[Start of Attachment]
Lemma lookup_current t f : managedConfig f = true -> lookup_config (ct_configs (current_of t)) f = br_configs t !! f.
Proof.
  intros Hf. unfold current_of. destruct (uniformReplicationFactor _). unfold lookup_config, managed_of. cbn [ct_configs mbind option_bind].
  rewrite map_lookup_filter. destruct (br_configs t !! f); [|done]. cbn [mbind option_bind]. by rewrite option_guard_True.
Qed.
Lemma current_shape t t' : br_replicas t' = br_replicas t ->
  ct_partitions (current_of t') = ct_partitions (current_of t) /\ ct_heterogeneousReplication (current_of t') = ct_heterogeneousReplication (current_of t) /\
  ct_replicationFactor (current_of t') = ct_replicationFactor (current_of t).
Proof. intros E. unfold current_of. rewrite E. by destruct (uniformReplicationFactor _). Qed.

Lemma bounds_ok d : validateTopicBounds d = None -> 0 < ts_Partitions d /\ 0 < ts_ReplicationFactor d /\
  forall f g inf, (f, g, inf) ∈ limits -> g d = -1 \/ 0 <= g d.
Proof.
  unfold validateTopicBounds. destruct (_ || _) eqn:E; [done|]. intros _. repeat (apply orb_false_elim in E as [E ?]).
  assert (forall z, negb (z =? -1) && (z <=? 0) = false -> z = -1 \/ 0 <= z) as Hr
    by (intros z; destruct (Z.eqb_spec z (-1)); [by left|]; cbn; intros ?%Z.leb_gt; right; lia).
  repeat match goal with H : (_ <=? _) = false |- _ => apply Z.leb_gt in H | H : (_ <? _) = false |- _ => apply Z.ltb_ge in H end.
  split; [lia|]. split; [lia|]. intros f g inf Hin. unfold limits in Hin.
  repeat (apply elem_of_cons in Hin as [[= -> -> ->]|Hin]; [first [by apply Hr|right; lia]|]). by apply not_elem_of_nil in Hin.
Qed.
Lemma Atoi_limit d f g inf : TopicSpec_wf d -> validateTopicBounds d = None -> (f, g, inf) ∈ limits -> Atoi (bytes (Itoa (g d))) = Some (g d).
Proof.
  intros Hwf Hb Hin. destruct (bounds_ok d Hb) as (_ & _ & Hl). destruct (Hl f g inf Hin) as [->|H0]; [reflexivity|]. apply Atoi_Itoa. split; [done|by eapply Hwf].
Qed.

Lemma uniform_rest rf l : Forall (eq rf) l -> rf <> -1 -> uniform_loop l rf = (Z.max 0 rf, true).
Proof.
  intros Hf Hn. induction Hf as [|x l <- Hf IH]; cbn; [done|]. destruct (Z.eqb_spec rf (-1)); [done|]. by rewrite Z.eqb_refl.
Qed.
Lemma uniform_all rf l : Forall (eq rf) l -> l <> [] -> 0 < rf -> uniformReplicationFactor l = (rf, true).
Proof.
  intros Hf Hl Hr. destruct Hf as [|x l <- Hf]; [done|]. unfold uniformReplicationFactor. cbn. rewrite uniform_rest by (done || lia). f_equal. lia.
Qed.

(** A topic created as declared conforms. *)
Lemma created_conforms d t : TopicSpec_wf d -> validateTopicBounds d = None -> Z.of_nat (List.length (br_replicas t)) = ts_Partitions d ->
  Forall (eq (ts_ReplicationFactor d)) (br_replicas t) -> desiredConfigs d ⊆ br_configs t -> conforms d t.
Proof.
  intros Hwf Hb Hp Hr Hc. destruct (bounds_ok d Hb) as (Hp0 & Hr0 & _).
  assert (uniformReplicationFactor (br_replicas t) = (ts_ReplicationFactor d, true)) as Eu
    by (apply uniform_all; [done| |done]; intros E; rewrite E in Hp; cbn in Hp; lia).
  apply conforms_intro.
  1-3: unfold current_of; by rewrite Eu.
  - rewrite lookup_current by done. by apply (lookup_weaken (desiredConfigs d)).
  - intros f g inf Hin. eapply compareConfig_same; [|by eapply Atoi_limit].
    rewrite lookup_current by by eapply limits_managed. eapply lookup_weaken; [by eapply desired_limit|done].
Qed.

(** The fields of an update. *)
Lemma updates_elem c d f : f ∈ (compare_topic c d).1 <-> exists g inf, (f, g, inf) ∈ limits /\ (compareConfig (ct_configs c) f (g d) inf).1 = [f].
Proof.
  assert (forall x inf v, (compareConfig (ct_configs c) x v inf).1 = [] \/ (compareConfig (ct_configs c) x v inf).1 = [x]) as Hone.
  { intros x inf v. unfold compareConfig. repeat case_match; auto. }
  rewrite compare_topic_limits, list_elem_of_In, in_flat_map. split.
  - intros ([[x g] inf] & Hin%list_elem_of_In & Hx%list_elem_of_In). cbn in Hx. destruct (Hone x inf (g d)) as [E|E]; rewrite E in Hx; [by apply not_elem_of_nil in Hx|].
    apply list_elem_of_singleton in Hx as ->. eauto.
  - intros (g & inf & Hin & E). exists (f, g, inf). split; [by apply list_elem_of_In|]. cbn. rewrite E. by left.
Qed.
Definition set_configs (fields : list string) (d : TopicSpec) : list (string * string) :=
  List.map (fun f => (f, default "" (desiredConfigs d !! f))) fields.
Lemma mapM_desired fields d : (forall f, f ∈ fields -> is_Some (desiredConfigs d !! f)) ->
  mapM (fun field => v ← desiredConfigs d !! field; Some (field, v)) fields = Some (set_configs fields d).
Proof.
  induction fields as [|f fields IH]; intros Hf; [done|]. cbn [mapM]. destruct (Hf f ltac:(by left)) as [v Ev]. rewrite Ev. cbn [mbind option_bind].
  rewrite IH by (intros x Hx; apply Hf; by right). cbn [mbind option_bind]. unfold set_configs. cbn [List.map]. by rewrite Ev.
Qed.
Lemma set_configs_lookup fields d f : list_to_map (M := gmap string string) (set_configs fields d) !! f
  = if decide (f ∈ fields) then Some (default "" (desiredConfigs d !! f)) else None.
Proof.
  induction fields as [|x fields IH]; cbn [set_configs List.map list_to_map foldr fst snd]; [by rewrite lookup_empty|].
  destruct (decide (f = x)) as [->|Hne]; [rewrite lookup_insert_eq, decide_True; [done|by left]|]. rewrite lookup_insert_ne by done.
  fold (set_configs fields d). rewrite IH.
  destruct (decide (f ∈ fields)) as [Hin|Hout]; [rewrite decide_True; [done|by right]|]. rewrite decide_False; [done|]. by intros [?|?]%elem_of_cons.
Qed.

(** A topic after its update. *)
Definition updated (fields : list string) (d : TopicSpec) (t : topicState) : topicState :=
  {| br_replicas := br_replicas t; br_configs := list_to_map (set_configs fields d) ∪ br_configs t |}.
Lemma updated_ok d t fields : TopicSpec_wf d -> validateTopicBounds d = None -> (compare_topic (current_of t) d).2 = [] ->
  fields ≡ₚ (compare_topic (current_of t) d).1 -> kept t (updated fields d t) /\ conforms d (updated fields d t).
Proof.
  intros Hwf Hb Hc Hf. destruct (compare_topic_clean _ _ Hc) as (H1 & H2 & H3 & H4 & H5).
  destruct (current_shape t (updated fields d t) eq_refl) as (S1 & S2 & S3).
  assert (forall f, br_configs (updated fields d t) !! f = if decide (f ∈ fields) then Some (default "" (desiredConfigs d !! f)) else br_configs t !! f) as Hlook.
  { intros f. cbn. rewrite lookup_union, set_configs_lookup. destruct (decide (f ∈ fields)); [by destruct (br_configs t !! f)|]. by destruct (br_configs t !! f). }
  assert (forall f g inf, (f, g, inf) ∈ limits -> exists raw old, br_configs t !! f = Some raw /\ Atoi (bytes raw) = Some old /\
    (f ∉ fields /\ old = g d \/ f ∈ fields /\ raised old (g d))) as Hlim.
  { intros f g inf Hin. specialize (H5 f g inf Hin). destruct (compareConfig _ f (g d) inf) as [u w] eqn:Eu. cbn in H5. subst w.
    destruct (compareConfig_ok _ _ _ _ _ Eu) as (raw & old & El & Ea & Hu). rewrite lookup_current in El by by eapply limits_managed.
    exists raw, old. split_and!; [done..|]. destruct Hu as [[-> ?]|[-> ?]]; [left|right]; (split; [|done]); rewrite Hf, updates_elem; [|exists g, inf; by rewrite Eu].
    intros (g' & inf' & Hin' & E'). destruct (limits_unique _ _ _ _ _ Hin Hin') as [<- <-]. by rewrite Eu in E'. }
  split; [split; [done|]|apply conforms_intro].
  - intros f. rewrite Hlook. destruct (decide (f ∈ fields)) as [Hin|]; [right|by left]. pose proof Hin as Hup. rewrite Hf in Hup. apply updates_elem in Hup as (g & inf & Hg & _).
    split; [by eauto|]. destruct (Hlim f g inf Hg) as (raw & old & Er & Ea & [[? _]|[_ Hr]]); [done|]. rewrite (desired_limit d f g inf Hg). cbn.
    exists raw, (Itoa (g d)), old, (g d). split_and!; auto. by eapply Atoi_limit.
  - congruence.
  - congruence.
  - congruence.
  - rewrite lookup_current, Hlook by done. rewrite lookup_current in H4 by done. rewrite decide_False; [done|]. intros Hin. rewrite Hf in Hin.
    apply updates_elem in Hin as (g & inf & Hg & _). unfold limits in Hg. rewrite !elem_of_cons, elem_of_nil in Hg. destruct_or! Hg; discriminate Hg || done.
  - intros f g inf Hg. destruct (Hlim f g inf Hg) as (raw & old & Er & Ea & [[Hout ->]|[Hin Hr]]).
    + eapply compareConfig_same; [|exact Ea]. rewrite lookup_current, Hlook by by eapply limits_managed. by rewrite decide_False.
    + eapply compareConfig_same; [|by eapply Atoi_limit]. rewrite lookup_current, Hlook by by eapply limits_managed.
      by rewrite decide_True, (desired_limit d f g inf Hg).
Qed.

(** What the plan says of a topic. *)
Definition planned (d : TopicSpec) (o : option topicState) (c : TopologyChange) : Prop :=
  tc_Topic c = ts_Name d /\
  match tc_Action c, o with
  | TopologyActionCreate, None => True
  | TopologyActionNone, Some t => conforms d t
  | TopologyActionUpdate, Some t =>
      (compare_topic (current_of t) d).2 = [] /\ tc_Fields c ≡ₚ (compare_topic (current_of t) d).1 /\ (compare_topic (current_of t) d).1 <> []
  | TopologyActionConflict, Some t => (compare_topic (current_of t) d).2 <> []
  | _, _ => False
  end.
Lemma topic_change_ok st d c o : st !! ts_Name d = Some c -> loaded c o -> planned d o (topic_change st d).
Proof.
  intros E Hl. unfold topic_change. rewrite E. change (default currentTopic0 (Some c)) with c. cbv zeta. destruct o as [t|]; cbn in Hl; subst c; [|by split].
  assert (ct_exists (current_of t) = true) as -> by (unfold current_of; by destruct (uniformReplicationFactor _)). cbn [negb].
  destruct (compare_topic (current_of t) d) as [[|u us] [|x xs]] eqn:Ec; (split; [done|]); cbn [tc_Action tc_Fields]; rewrite ?Ec; try done.
  split_and!; [done| |done]. exact (merge_sort_Permutation string_le (u :: us)).
Qed.

(** ** Accepted topologies *)
Lemma index_loop_ok l : forall ts fs ts' fs', index_loop l ts fs = Ok (ts', fs') ->
  NoDup (List.map ts_Name l) /\ Forall (fun t => ts !! ts_Name t = None) l /\ Forall (fun t => validateTopicSpec t = None) l /\
  (forall n t, ts' !! n = Some t -> ts !! n = Some t \/ t ∈ l /\ ts_Name t = n).
Proof.
  induction l as [|t l IH]; intros ts fs ts' fs' E; cbn [index_loop] in E.
  { injection E as <- _. split_and!; [constructor..|by auto]. }
  destruct (ts !! ts_Name t) eqn:Et; [done|]. destruct (validateTopicSpec t) eqn:Ev; [done|]. destruct (recordFamilyTopic fs t) as [fs1|]; [|done].
  destruct (IH _ _ _ _ E) as (Hnd & Hnew & Hv & Hts). cbn [List.map].
  assert (forall x, x ∈ l -> ts_Name x <> ts_Name t /\ ts !! ts_Name x = None) as Hx.
  { intros x Hx. rewrite Forall_forall in Hnew. specialize (Hnew x Hx). destruct (decide (ts_Name x = ts_Name t)) as [Ex|Ex];
      [by rewrite Ex, lookup_insert_eq in Hnew|]. by rewrite lookup_insert_ne in Hnew by done. }
  split_and!.
  - constructor; [|done]. intros Hin. apply list_elem_of_In, in_map_iff in Hin as (x & Ex & Hin%list_elem_of_In). by destruct (Hx x Hin).
  - constructor; [done|]. apply Forall_forall. intros x Hin. by destruct (Hx x Hin).
  - by constructor.
  - intros n y Hy. destruct (Hts n y Hy) as [Hi|[Hi <-]]; [|right; split; [by right|done]].
    destruct (decide (n = ts_Name t)) as [->|Hne]; [rewrite lookup_insert_eq in Hi; injection Hi as <-; right; split; [by left|done]|].
    left. by rewrite lookup_insert_ne in Hi by done.
Qed.
Lemma spec_bounds t : validateTopicSpec t = None -> validateTopicBounds t = None.
Proof. unfold validateTopicSpec. destruct (validateTopicName _); [done|]. by destruct (validateTopicBounds t). Qed.
Lemma valid_topics `{!Manifest.MapRange} t : ValidateTopology t = None ->
  NoDup (List.map ts_Name (tp_Topics t)) /\ Forall (fun x => validateTopicSpec x = None) (tp_Topics t).
Proof.
  unfold ValidateTopology. destruct (_ || _); [done|]. destruct (indexTopology (tp_Topics t)) as [[ts fs]|] eqn:E; [|done]. intros _.
  by destruct (index_loop_ok _ _ _ _ _ E) as (? & _ & ? & _).
Qed.
Lemma by_name_lookup l d : NoDup (List.map ts_Name l) -> d ∈ l -> by_name l !! ts_Name d = Some d.
Proof.
  assert (forall m : gmap string TopicSpec, NoDup (List.map ts_Name l) -> (d ∈ l -> fold_left (fun m t => <[ts_Name t := t]> m) l m !! ts_Name d = Some d) /\
    (ts_Name d ∉ List.map ts_Name l -> fold_left (fun m t => <[ts_Name t := t]> m) l m !! ts_Name d = m !! ts_Name d)) as Hf.
  { induction l as [|x l IH]; intros m Hnd; cbn [fold_left List.map] in *; [split; [by intros ?%elem_of_nil|done]|].
    apply NoDup_cons in Hnd as [Hx Hnd]. split.
    - intros [->|Hin]%elem_of_cons; [rewrite (proj2 (IH _ Hnd)) by done; apply lookup_insert_eq|by apply IH].
    - intros [Hne Hout]%not_elem_of_cons. rewrite (proj2 (IH _ Hnd)) by done. by apply lookup_insert_ne. }
  intros Hnd Hin. by apply Hf.
Qed.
[End of Attachment]
Above are the entries. Output exactly the lines beginning with the line that has "List.map (fun f" and ending with the line that has "br_replicas := br_replicas".

### Finished task
  List.map (fun f => (f, default "" (desiredConfigs d !! f))) fields.
Lemma mapM_desired fields d : (forall f, f ∈ fields -> is_Some (desiredConfigs d !! f)) ->
  mapM (fun field => v ← desiredConfigs d !! field; Some (field, v)) fields = Some (set_configs fields d).
Proof.
  induction fields as [|f fields IH]; intros Hf; [done|]. cbn [mapM]. destruct (Hf f ltac:(by left)) as [v Ev]. rewrite Ev. cbn [mbind option_bind].
  rewrite IH by (intros x Hx; apply Hf; by right). cbn [mbind option_bind]. unfold set_configs. cbn [List.map]. by rewrite Ev.
Qed.
Lemma set_configs_lookup fields d f : list_to_map (M := gmap string string) (set_configs fields d) !! f
  = if decide (f ∈ fields) then Some (default "" (desiredConfigs d !! f)) else None.
Proof.
  induction fields as [|x fields IH]; cbn [set_configs List.map list_to_map foldr fst snd]; [by rewrite lookup_empty|].
  destruct (decide (f = x)) as [->|Hne]; [rewrite lookup_insert_eq, decide_True; [done|by left]|]. rewrite lookup_insert_ne by done.
  fold (set_configs fields d). rewrite IH.
  destruct (decide (f ∈ fields)) as [Hin|Hout]; [rewrite decide_True; [done|by right]|]. rewrite decide_False; [done|]. by intros [?|?]%elem_of_cons.
Qed.

(** A topic after its update. *)
Definition updated (fields : list string) (d : TopicSpec) (t : topicState) : topicState :=
  {| br_replicas := br_replicas t; br_configs := list_to_map (set_configs fields d) ∪ br_configs t |}.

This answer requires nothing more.